(** * mysql-mcp-server: the dispatcher and the timeout-bounded executor

    A shallow embedding of the server script, in its version with the
    connection pool and [executeWithTimeout]; line numbers are those of
    that version.  The file follows the script top-down: JavaScript
    values and the string operations the code uses, the timeout of
    [loadDbConfig], the statement rewriting inside [executeWithTimeout],
    [executeWithTimeout] itself as an event-driven state machine (one
    state per [await]), [handleRequest], and the line handler of [main].
    [loadDbConfig] as a whole, [initConnection] with the start of
    [main], the [close] handler, and the start of the older script
    ([src/mysql-mcp-server.js]) follow in modules of their own.

    Conventions.
    - A JavaScript string is a Rocq [string]: the bytes of its UTF-8 text.
      White space is that of the language, in its UTF-8 form; case
      mapping is that of the ASCII letters, which is all the test for
      the keyword can see.
    - A JavaScript number is a [Z] (identifiers, codes, milliseconds);
      fractions and values beyond the exact integer range of a double are
      outside the model.
    - [undefined] is [None] of an [option json].
    - [JSON.parse], [JSON.stringify] and the mysql2 pool are not code of
      the repository: the first two are the fields of the class [Runtime],
      the pool is the environment of the state machine, which answers
      every [await] with a value or an error, in any order the event
      loop allows. *)

From Stdlib Require Import String Ascii ZArith List Bool Lia DecimalString
  DecimalPos.
Import ListNotations.
Open Scope string_scope.
Open Scope Z_scope.
Set Warnings "-register-all".

(* ================================================================== *)
(** ** JavaScript values *)

Module JS.

Inductive json : Type :=
| JNull
| JBool (b : bool)
| JNum (n : Z)
| JStr (s : string)
| JArr (items : list json)
| JObj (fields : list (string * json)).

(** A thrown value.  Every throw of the program is an [Error] object (the
    two [new Error(...)] of the source, the errors mysql2 rejects with) or
    a [TypeError] of the engine; the handlers only read [.message]. *)
Inductive exn : Type :=
| Error (msg : string)
| TypeError (msg : string).

Definition message (e : exn) : string :=
  match e with Error m => m | TypeError m => m end.

(** How an awaited operation settles. *)
Inductive completion (A : Type) : Type :=
| Return (a : A)
| Throw (e : exn).
Arguments Return {A} a.
Arguments Throw {A} e.
(** * gompd: the MPD client of [mpd/client.go], embedded in Rocq

    The client is a thin layer over Go's [net/textproto]: it writes one
    command line, brackets the response with [StartResponse]/[EndResponse]
    and decodes the response lines either into one attribute map
    ([readAttrs]) or into a slice of attribute maps ([readPlaylist]).

    Layout of this file:
    - [Go]: the values of the Go language the client manipulates (errors,
      panics, strings with byte indices, slices with a capacity);
    - [textproto]: the connection object the client holds, with its input
      lines, its write behaviour and its response sequencer;
    - [mpd]: the functions of [client.go], one definition per function;
    - the properties proved about them. *)

From Stdlib Require Import ZArith NArith String Ascii List Lia.
From stdpp Require Import base strings gmap list.

Local Open Scope Z_scope.

(* ===================================================================== *)
(** ** Go values                                                          *)
(* ===================================================================== *)

Module Go.
(** * API log analytics: a shallow embedding of [utils.py], [config.py] and
    [function.py], and the properties of the report they compute.

    Modelling conventions.

    - A Python [int] is a [Z].  A Python [float] is the rational number it
      denotes ([Q], always kept in lowest terms so that equal numbers are
      equal terms); the binary64 representation error of [/], [*] and [+],
      float overflow, infinities and NaN are outside this part of the model,
      and so is the [OverflowError] of [float(n)] on an [int] beyond the
      range of binary64.  Comparisons between numbers are exact in Python
      and exact here.  [round(x, n)] rounds the rational to [n] decimals,
      ties to even.  The statements below say of a float only what rounding
      cannot change; where rounding decides, [Binary64] computes as the
      interpreter does, on the binary64 numbers themselves.
    - An aware UTC [datetime] is the instant it denotes, in microseconds
      since the epoch; a [timedelta] is a number of microseconds.  The
      pipeline's window loop is modelled on all of [Z]; [Bounded] is the
      same loop with the ranges of [datetime] and [timedelta], outside of
      which Python raises [OverflowError].  Where the report renders an
      instant with [isoformat()], the model keeps the instant.
    - A [dict] that is iterated ([defaultdict], [Counter], the aggregator's
      [stats]) is an association list with distinct keys in insertion order.
      A raw record, which is only looked up, is a [gmap].
    - Exceptions are values of [exn]; a function that can raise returns an
      [outcome].  The text of the recommendations is kept as structured
      data. *)

From Stdlib Require Import ZArith QArith Qround Qabs Lia Lqa.
From Stdlib Require Import Floats.SpecFloat.
From Stdlib Require Import Sorting.Sorted Permutation.
From Stdlib Require Import Ascii String DecimalString.
From stdpp Require Import base option list sorting gmap strings.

════════════════

**Try it:** Retype the material above, character for character.

**Result for this exercise:**
(** * mysql-mcp-server: the dispatcher and the timeout-bounded executor

    A shallow embedding of the server script, in its version with the
    connection pool and [executeWithTimeout]; line numbers are those of
    that version.  The file follows the script top-down: JavaScript
    values and the string operations the code uses, the timeout of
    [loadDbConfig], the statement rewriting inside [executeWithTimeout],
    [executeWithTimeout] itself as an event-driven state machine (one
    state per [await]), [handleRequest], and the line handler of [main].
    [loadDbConfig] as a whole, [initConnection] with the start of
    [main], the [close] handler, and the start of the older script
    ([src/mysql-mcp-server.js]) follow in modules of their own.

    Conventions.
    - A JavaScript string is a Rocq [string]: the bytes of its UTF-8 text.
      White space is that of the language, in its UTF-8 form; case
      mapping is that of the ASCII letters, which is all the test for
      the keyword can see.
    - A JavaScript number is a [Z] (identifiers, codes, milliseconds);
      fractions and values beyond the exact integer range of a double are
      outside the model.
    - [undefined] is [None] of an [option json].
    - [JSON.parse], [JSON.stringify] and the mysql2 pool are not code of
      the repository: the first two are the fields of the class [Runtime],
      the pool is the environment of the state machine, which answers
      every [await] with a value or an error, in any order the event
      loop allows. *)

From Stdlib Require Import String Ascii ZArith List Bool Lia DecimalString
  DecimalPos.
Import ListNotations.
Open Scope string_scope.
Open Scope Z_scope.
Set Warnings "-register-all".

(* ================================================================== *)
(** ** JavaScript values *)

Module JS.

Inductive json : Type :=
| JNull
| JBool (b : bool)
| JNum (n : Z)
| JStr (s : string)
| JArr (items : list json)
| JObj (fields : list (string * json)).

(** A thrown value.  Every throw of the program is an [Error] object (the
    two [new Error(...)] of the source, the errors mysql2 rejects with) or
    a [TypeError] of the engine; the handlers only read [.message]. *)
Inductive exn : Type :=
| Error (msg : string)
| TypeError (msg : string).

Definition message (e : exn) : string :=
  match e with Error m => m | TypeError m => m end.

(** How an awaited operation settles. *)
Inductive completion (A : Type) : Type :=
| Return (a : A)
| Throw (e : exn).
Arguments Return {A} a.
Arguments Throw {A} e.
(** * gompd: the MPD client of [mpd/client.go], embedded in Rocq

    The client is a thin layer over Go's [net/textproto]: it writes one
    command line, brackets the response with [StartResponse]/[EndResponse]
    and decodes the response lines either into one attribute map
    ([readAttrs]) or into a slice of attribute maps ([readPlaylist]).

    Layout of this file:
    - [Go]: the values of the Go language the client manipulates (errors,
      panics, strings with byte indices, slices with a capacity);
    - [textproto]: the connection object the client holds, with its input
      lines, its write behaviour and its response sequencer;
    - [mpd]: the functions of [client.go], one definition per function;
    - the properties proved about them. *)

From Stdlib Require Import ZArith NArith String Ascii List Lia.
From stdpp Require Import base strings gmap list.

Local Open Scope Z_scope.

(* ===================================================================== *)
(** ** Go values                                                          *)
(* ===================================================================== *)

Module Go.
(** * API log analytics: a shallow embedding of [utils.py], [config.py] and
    [function.py], and the properties of the report they compute.

    Modelling conventions.

    - A Python [int] is a [Z].  A Python [float] is the rational number it
      denotes ([Q], always kept in lowest terms so that equal numbers are
      equal terms); the binary64 representation error of [/], [*] and [+],
      float overflow, infinities and NaN are outside this part of the model,
      and so is the [OverflowError] of [float(n)] on an [int] beyond the
      range of binary64.  Comparisons between numbers are exact in Python
      and exact here.  [round(x, n)] rounds the rational to [n] decimals,
      ties to even.  The statements below say of a float only what rounding
      cannot change; where rounding decides, [Binary64] computes as the
      interpreter does, on the binary64 numbers themselves.
    - An aware UTC [datetime] is the instant it denotes, in microseconds
      since the epoch; a [timedelta] is a number of microseconds.  The
      pipeline's window loop is modelled on all of [Z]; [Bounded] is the
      same loop with the ranges of [datetime] and [timedelta], outside of
      which Python raises [OverflowError].  Where the report renders an
      instant with [isoformat()], the model keeps the instant.
    - A [dict] that is iterated ([defaultdict], [Counter], the aggregator's
      [stats]) is an association list with distinct keys in insertion order.
      A raw record, which is only looked up, is a [gmap].
    - Exceptions are values of [exn]; a function that can raise returns an
      [outcome].  The text of the recommendations is kept as structured
      data. *)

From Stdlib Require Import ZArith QArith Qround Qabs Lia Lqa.
From Stdlib Require Import Floats.SpecFloat.
From Stdlib Require Import Sorting.Sorted Permutation.
From Stdlib Require Import Ascii String DecimalString.
From stdpp Require Import base option list sorting gmap strings.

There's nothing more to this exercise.